Bioinformaticians aren’t solely found at universities and research institutions. Farmaceutical companies also depend on bioinformatians. I did my internship at Schering-Plough (currently known as MSD) in the year 2009. Working in a company differs from working at a university, but in the end it all comes down to doing research.

Research always begins with a biological problem and question. This can be the cause of a certain disease or, when this cause is known, trying to find a proper cure for a disease. One can try to answer a biological question by doing experiments in a laboratory, or by using the computer to build a model that helps you in answering the question. During my internship, I used both methods. Toxic substances were administered to rats and seperate livers, and by analysing the livers of these rats with micro-arrays we were able to determine which genes were expressed and which genes weren’t. My work was to analyse these micro-arrays, and compare the gene expression of the rats with the in vitro experiment that only featured the livers.

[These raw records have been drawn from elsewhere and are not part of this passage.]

Fixpoint utf8_valid (fuel : nat) (b : bytes) : bool :=
  match fuel, b with
  | _, [] => true
  | O, _ => false
  | S fuel, c :: b =>
      if in_range 0 0x7F c then utf8_valid fuel b
      else if in_range 0xC2 0xDF c then
        match b with c1 :: b => cont c1 && utf8_valid fuel b | _ => false end
      else if in_range 0xE0 0xEF c then
        match b with
        | c1 :: c2 :: b =>
            (if in_range 0xE0 0xE0 c then in_range 0xA0 0xBF c1
             else if in_range 0xED 0xED c then in_range 0x80 0x9F c1 else cont c1)
            && cont c2 && utf8_valid fuel b
        | _ => false
        end
      else if in_range 0xF0 0xF4 c then
        match b with
        | c1 :: c2 :: c3 :: b =>
            (if in_range 0xF0 0xF0 c then in_range 0x90 0xBF c1
             else if in_range 0xF4 0xF4 c then in_range 0x80 0x8F c1 else cont c1)
            && cont c2 && cont c3 && utf8_valid fuel b
        | _ => false
        end
      else false
  end.

Definition from_utf8 (b : bytes) : option string :=
  if utf8_valid (length b) b then Some (str_of b) else None.

(** [usize::from_str_radix(s, 16)]: an optional [+], then at least one
    hexadecimal digit, and no overflow. *)
Definition hex_val (c : ascii) : option Z :=
  if is_ascii_digit c then Some (byte_val c - 48)%Z
  else if in_range 65 70 c then Some (byte_val c - 55)%Z
  else if in_range 97 102 c then Some (byte_val c - 87)%Z
  else None.

Fixpoint hex_digits (acc : Z) (s : string) : option Z :=
  match s with
  | EmptyString => Some acc
  | String c s' =>
      match hex_val c with
      | Some d => let v := (acc * 16 + d)%Z in
                  if (v <=? u64_max)%Z then hex_digits v s' else None
      | None => None
      end
  end.

Definition from_str_radix_16 (s : string) : option Z :=
  let s' := strip_plus s in
  if is_empty s' then None else hex_digits 0 s'.

(** [line.strip_suffix(c).unwrap_or(line)] for one byte *)
Definition strip_last (c : ascii) (line : bytes) : bytes :=
  match list.last line with
  | Some x => if x =c c then removelast line else line
  | None => line
  end.

(** The bytes before the first [c]: [line.split(..).next()]. *)
Fixpoint before (c : ascii) (line : bytes) : bytes :=
  match line with
  | [] => []
  | x :: line => if x =c c then [] else x :: before c line
  end.

Definition LF : ascii := "010".
Definition CR : ascii := "013".

(** [parse_chunk_len_line] *)
Definition parse_chunk_len_line (line : bytes) : res io_error nat :=
  let line := strip_last LF line in
  let line := strip_last CR line in
  let hex_part := before ";" line in
  match hex_part with
  | [] => Err (InvalidData "aws-chunked: empty chunk size")
  | _ =>
      s ← ok_or (from_utf8 hex_part) (InvalidData "aws-chunked: non-utf8 size");
      n ← ok_or (from_str_radix_16 s) (InvalidData ("aws-chunked: invalid hex chunk size: " +:+ s)%string);
      Ok (Z.to_nat n)
  end.

Inductive State := NeedHeader | NeedData | NeedCrlf | NeedTrailers | Done.

Record Decoder := {
  stream : list item;
  buf : bytes;
  pending : bytes;
  state : State;
  remaining_in_chunk : nat;
  eof : bool;
}.

Definition new (s : list item) : Decoder := {|
  stream := s; buf := []; pending := []; state := NeedHeader; remaining_in_chunk := 0; eof := false |}.
(* ===== verification/Copy.v ===== *)
(** * Copying between files: [copy_range_to_range] and [copy_file_to_file]

    The two copy loops of the gateway (s32p-gateway/src/multipart.rs and
    streaming.rs).  Both read a chunk through one io_uring session and queue
    its write on another; what the kernel answers to a read and what becomes
    of a queued write are parameters, as for downloads and uploads. *)

From Stdlib Require Import ZArith Lia Ascii.
From stdpp Require Import base list strings numbers option.
From S2P Require Import Prelude RustStr Bytes FsHelpers Streaming PayloadSource Upload.

Local Open Scope Z_scope.

Inductive copy_error :=
| CopyReadFailed (m : string) | CopyShortRead | CopyWriteRefused | CopyCancelled
| CopySessionFailed | CopyOpenFailed | CopyPreallocFailed | CopyFtruncateFailed | CopyOutOfFuel.

(** The destination while a copy runs: its content, and whether the write
    session has recorded an error. *)
Record copy_state := { c_file : bytes; c_err : bool }.

(** [dst_sender.write(off, len, buf).await]: [None] when it returns [Err].  A
    write that was queued and fails later is recorded in the session. *)
Definition queue_write (ev : write_event) (off : Z) (data : bytes) (st : copy_state) : option copy_state :=
  match ev with
  | Written => Some {| c_file := write_at (c_file st) off data; c_err := c_err st |}
  | ShortWrite n => Some {| c_file := write_at (c_file st) off (take n data); c_err := true |}
  | WriteFailed => Some {| c_file := c_file st; c_err := true |}
  | SendStopped | CancelSeen | CancelInWrite | SendAbandoned => None
  end.

Section Copies.
(** The source file and the kernel's answers to reads of it. *)
Context (src : bytes).
Context (uring_read read_at : Z -> Z -> res string Z) (open_read : res string unit).
Context (write_events : nat -> write_event).

(** ** [copy_range_to_range] *)
Fixpoint copy_range_loop (fuel : nat) (chunk src_off0 dst_off0 len : Z) (i : nat) (pos : Z) (st : copy_state)
    : res copy_error unit * copy_state :=
  if len <=? pos then (Ok tt, st)
  else
    match fuel with
    | O => (Err CopyOutOfFuel, st)
    | S fuel =>
        let want := Z.min chunk (len - pos) in
        match uring_read (wrap64 (src_off0 + pos)) want with
        | Panics => (Panics, st)
        | Err m => (Err (CopyReadFailed m), st)
        | Ok n =>
            if negb (n =? want) then (Err CopyShortRead, st)
            else
              let data := slice src (wrap64 (src_off0 + pos)) (wrap64 (src_off0 + pos) + n) in
              match queue_write (write_events i) (wrap64 (dst_off0 + pos)) data st with
              | None => (Err CopyWriteRefused, st)
              | Some st => copy_range_loop fuel chunk src_off0 dst_off0 len (i + 1) (pos + want) st
              end
        end
    end.

(** The number of permits is only a bound on reads in flight, but computing
    it divides by the chunk size. *)
Definition copy_range_to_range (src_off0 : Z) (dst : bytes) (dst_off0 len : Z) (cfg : StreamCfg)
    : res copy_error unit * bytes :=
  if len =? 0 then (Ok tt, dst)
  else if chunk_size cfg =? 0 then (Panics, dst)
  else
    match copy_range_loop (Z.to_nat len) (chunk_size cfg) src_off0 dst_off0 len 0 0
            {| c_file := dst; c_err := false |} with
    | (Ok _, st) => ((if c_err st then Err CopySessionFailed else Ok tt), c_file st)
    | (r, st) => (r, c_file st)
    end.

(** ** [copy_file_to_file] *)

(** The closure [plan]: payload length and padded length of a chunk. *)
Definition copy_plan (off end_ chunk : Z) (direct : bool) : Z * Z :=
  let remaining := end_ - off in
  let real_len := Z.min chunk remaining in
  let write_len := if direct then (if real_len =? chunk then chunk else align_up real_len ALIGN) else real_len in
  (real_len, write_len).

(** [read_for_copy]: at least [min_data_len] bytes, padded with zeros. *)
Definition read_for_copy (off read_len min_data_len write_len : Z) : res copy_error bytes :=
  match uring_read off read_len with
  | Panics => Panics
  | Err m => Err (CopyReadFailed m)
  | Ok n => if n <? min_data_len then Err CopyShortRead
            else Ok (slice src off (off + n) ++ zeros (write_len - n))
  end.

(** The futures are polled in order and each success queues one write, so
    reading ahead changes nothing but the number of reads in flight. *)
Fixpoint copy_file_loop (fuel : nat) (chunk : Z) (direct : bool) (scheduled_size : Z) (i : nat) (next_off : Z)
    (st : copy_state) : res copy_error unit * copy_state :=
  if scheduled_size <=? next_off then (Ok tt, st)
  else
    match fuel with
    | O => (Err CopyOutOfFuel, st)
    | S fuel =>
        let '(real_len, write_len) := copy_plan next_off scheduled_size chunk direct in
        match read_for_copy next_off write_len real_len write_len with
        | Panics => (Panics, st)
        | Err e => (Err e, st)
        | Ok data =>
            if cancel_seen (write_events i) then (Err CopyCancelled, st)
            else match queue_write (write_events i) next_off data st with
                 | None => (Err CopyWriteRefused, st)
                 | Some st => copy_file_loop fuel chunk direct scheduled_size (i + 1) (next_off + real_len) st
                 end
        end
    end.
Lemma hex_digits_hex16 n : is_u64 n -> AwsChunked.hex_digits 0 (hex16 n) = Some n.
Proof.
  intros Hn. unfold hex16, zero_pad. rewrite hex_digits_zeros. unfold print_hex.
  rewrite hex_digits_print; [done|lia|done|]. unfold is_u64, u64_max in Hn. cbn. lia.
Qed.

Lemma hex16_inj a b : is_u64 a -> is_u64 b -> hex16 a = hex16 b -> a = b.
Proof.
  intros Ha Hb H. apply (f_equal (AwsChunked.hex_digits 0)) in H. rewrite !hex_digits_hex16 in H by done. congruence.
Qed.

Lemma hex_print_length fuel n s : (String.length (hex_print fuel n s) <= fuel + String.length s)%nat.
Proof.
  revert n s. induction fuel as [|fuel IH]; intros n s; cbn [hex_print]; [lia|].
  case_match; cbn; [lia|]. etrans; [apply IH|]. cbn. lia.
Qed.

Lemma hex16_length n : String.length (hex16 n) = 16%nat.
Proof.
  unfold hex16, zero_pad. rewrite str_length_app.
  assert (String.length (print_hex n) <= 16)%nat.
  { unfold print_hex. etrans; [apply hex_print_length|]. done. }
  assert (forall k, String.length (String.string_of_list_ascii (replicate k "0"%char)) = k) as ->.
  { induction k; cbn; congruence. } lia.
Qed.

Lemma str_app_inj_len a b a' b' : String.length a = String.length a' -> a +:+ b = a' +:+ b' -> a = a' /\ b = b'.
Proof.
  revert a'. induction a as [|x a IH]; intros [|y a']; cbn; intros Hl H; simplify_eq; [done|].
  destruct (IH a') as [-> ->]; auto.
Qed.
Definition refuse {A} (r : HttpResponse) : Act A := reply_with (Error r).
Definition refuse_if (b : bool) (r : HttpResponse) : Act unit := reply_if b (Error r).
(** [match r { Ok(a) => a, Err(e) => return f(e) }] *)
Definition or_refuse {A X} (r : res X A) (f : X -> HttpResponse) : Act A := unwrap_or_reply r (fun e => Error (f e)).

Definition error400 (code message path : string) : HttpResponse := s3_error 400 code message (Some path) None.

Section Calls.
Context {E : ObjEnv}.

(** ** System calls *)

(** A call that only looks, and a call that changes the tree *)
Definition look {A} (c : call) (p : path) (f : filesystem -> res io_kind A) : Act (res io_kind A) :=
  get (fun w => match fault c p with Some e => Err e | None => f (files w) end).
Definition change (c : call) (p : path) (f : filesystem -> res io_kind filesystem) : Act (res io_kind unit) := fun w =>
  match fault c p with
  | Some e => (Next (Err e), w)
  | None => match f (files w) with
            | Ok fs => (Next (Ok tt), set_files fs w)
            | Err e => (Next (Err e), w)
            | Panics => (Next Panics, w)
            end
  end.

Definition fresh (p : path) (mode : Z) : inode :=
  {| i_ino := fresh_ino p; i_mtime := now; i_mode := mode; i_uid := process_uid; i_xattrs := ∅ |}.
Definition touch (i : inode) : inode :=
  {| i_ino := i_ino i; i_mtime := now; i_mode := i_mode i; i_uid := i_uid i; i_xattrs := i_xattrs i |}.

Definition metadata (c : call) (p : path) : Act (res io_kind node) := look c p (fun fs => stat fs p).
Definition symlink_metadata (p : path) : Act (res io_kind node) := look CSymlinkMetadata p (fun fs => lstat fs p).

(** [std::fs::create_dir_all] *)
Definition try_mkdir (p : path) (fs : filesystem) : res io_kind filesystem :=
  match fault CMkdir p with Some e => Err e | None => mkdir (fresh p 493) p fs end.
Fixpoint make_dirs (n : nat) (p : path) (fs : filesystem) : res io_kind unit * filesystem :=
  match try_mkdir p fs with
  | Ok fs' => (Ok tt, fs')
  | Panics => (Panics, fs)
  | Err e =>
      if bool_decide (e = NotFound) then
        match n with
        | O => (Err (OtherIo "failed to create whole tree"), fs)
        | S n =>
            match make_dirs n (parent p) fs with
            | (Ok _, fs') =>
                match try_mkdir p fs' with
                | Ok fs'' => (Ok tt, fs'')
                | Panics => (Panics, fs')
                | Err e => if is_dir fs' p then (Ok tt, fs') else (Err e, fs')
                end
            | r => r
            end
        end
      else if is_dir fs p then (Ok tt, fs) else (Err e, fs)
  end.
Definition create_dir_all (p : path) : Act (res io_kind unit) := fun w =>
  let '(r, fs) := make_dirs (length p) p (files w) in (Next r, set_files fs w).

(** [open_file]: the modes that write.  [O_CREAT] through a link to nothing
    creates what the link names. *)
Definition open_truncate (p : path) (fs : filesystem) : res io_kind filesystem :=
  match fs !! p with
  | Some (RegFile i _ l) => Ok (<[p := RegFile (touch i) [] l]> fs)
  | Some (Directory _ _ _) => Err IsADirectory
  | Some (Dangling _ _) => Ok (<[p := RegFile (fresh p 420) [] true]> fs)
  | None =>
      match fs !! parent p with
      | Some (Directory _ _ _) => Ok (<[p := RegFile (fresh p 420) [] false]> fs)
      | Some (RegFile _ _ _) => Err NotADirectory
      | Some (Dangling _ _) => Err NotFound
      | None => Err (missing_kind fs p)
      end
  end.
Definition open_existing (p : path) (fs : filesystem) : res io_kind node :=
  match stat fs p with
  | Ok n => if is_dir_node n then Err IsADirectory else Ok n
  | r => r
  end.

(** The content of a file after writes to it *)
Definition put_content (p : path) (b : bytes) (fs : filesystem) : filesystem :=
  match fs !! p with
  | Some (RegFile i _ l) => <[p := RegFile (touch i) b l]> fs
  | _ => fs
  end.
Definition content_at (p : path) (fs : filesystem) : bytes :=
  match fs !! p with Some (RegFile _ b _) => b | _ => [] end.

(** ** Extended attributes (fs_helpers.rs)

    The functions of the [xattr] crate without [_deref] act on a symbolic
    link itself; Linux keeps no [user.*] attribute on a link: reading finds
    none, and writing is not permitted. *)
Definition TAGGING_XATTR : string := "user.s32p.tags".
Definition USER_META_XATTR : string := "user.s32p.meta".
Definition CONTENT_TYPE_XATTR : string := "user.s32p.content_type".
Definition FREEDESKTOP_MIME_XATTR : string := "user.mime_type".

Definition node_linked (n : node) : bool :=
  match n with RegFile _ _ l | Directory _ _ l => l | Dangling _ _ => true end.
Definition with_xattrs (x : gmap string string) (n : node) : node :=
  let set i := {| i_ino := i_ino i; i_mtime := i_mtime i; i_mode := i_mode i; i_uid := i_uid i; i_xattrs := x |} in
  match n with
  | RegFile i b l => RegFile (set i) b l
  | Directory i s l => Directory (set i) s l
  | Dangling i s => Dangling (set i) s
  end.

Definition xattr_get (p : path) (name : string) : Act (res io_kind (option string)) :=
  look (CXattrGet name) p (fun fs =>
    match fs !! p with
    | None => Err (missing_kind fs p)
    | Some n => if negb (device_xattrs (device p)) then Err Unsupported
                else if node_linked n then Ok None else Ok (i_xattrs (node_inode n) !! name)
    end).
Definition update_xattrs (p : path) (f : gmap string string -> res io_kind (gmap string string)) (fs : filesystem)
    : res io_kind filesystem :=
  match fs !! p with
  | None => Err (missing_kind fs p)
  | Some n => if negb (device_xattrs (device p)) then Err Unsupported
              else if node_linked n then Err PermissionDenied
              else x ← f (i_xattrs (node_inode n)); Ok (<[p := with_xattrs x n]> fs)
  end.
Definition xattr_set (p : path) (name value : string) : Act (res io_kind unit) :=
  change (CXattrSet name) p (update_xattrs p (fun x => Ok (<[name := value]> x))).
Definition xattr_remove (p : path) (name : string) : Act (res io_kind unit) :=
  change (CXattrRemove name) p (update_xattrs p (fun x => match x !! name with Some _ => Ok (delete name x) | None => Err NoData end)).

(** [read_tags], [read_user_meta]: a missing attribute is the empty string *)
Definition read_text (name : string) (p : path) : Act (res io_kind string) :=
  r ← xattr_get p name;
  mret (match r with
        | Ok (Some s) => Ok s
        | Ok None => Ok ""%string
        | Err Unsupported => Ok ""%string
        | Err e => Err e
        | Panics => Panics
        end).
Definition read_tags : path -> Act (res io_kind string) := read_text TAGGING_XATTR.
Definition read_user_meta : path -> Act (res io_kind string) := read_text USER_META_XATTR.

(** [remove_tags], [remove_user_meta], [remove_content_type] *)
Definition remove_text (name : string) (p : path) : Act (res io_kind unit) :=
  r ← xattr_remove p name;
  mret (match r with Err NoData | Err Unsupported => Ok tt | r => r end).
Definition remove_tags : path -> Act (res io_kind unit) := remove_text TAGGING_XATTR.
(** [write_tags], [write_user_meta], [write_content_type] *)
Definition write_text (name : string) (p : path) (value : string) : Act (res io_kind unit) :=
  if is_empty value then remove_text name p else xattr_set p name value.
Definition write_tags : path -> string -> Act (res io_kind unit) := write_text TAGGING_XATTR.
Definition write_user_meta : path -> string -> Act (res io_kind unit) := write_text USER_META_XATTR.
Definition write_content_type : path -> string -> Act (res io_kind unit) := write_text CONTENT_TYPE_XATTR.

This experiment was carried out to find out if the effect of a certain substance on the whole body somehow differs from the effect on certain components, the liver in this case, and to study the effect of the substance in general. When the effect is equal for all components, the number of animals used in all kinds of experiments kan be reduced drastically. Besides obvious ethical advantages this can save time and money.

However, answering my biological question was just one part of my internship. It also encompassed working together with other researchers at the department and other institutions. This was great fun, and learning from colleagues also enhanced the speed and efficiency of my own experiments. And besides being able to learn from them, we had a great time during the breaks and discussing soccer and all kinds of other subjects. Apart from the satisfactory results of my research, this contributed to the great time I had at Schering-Plough.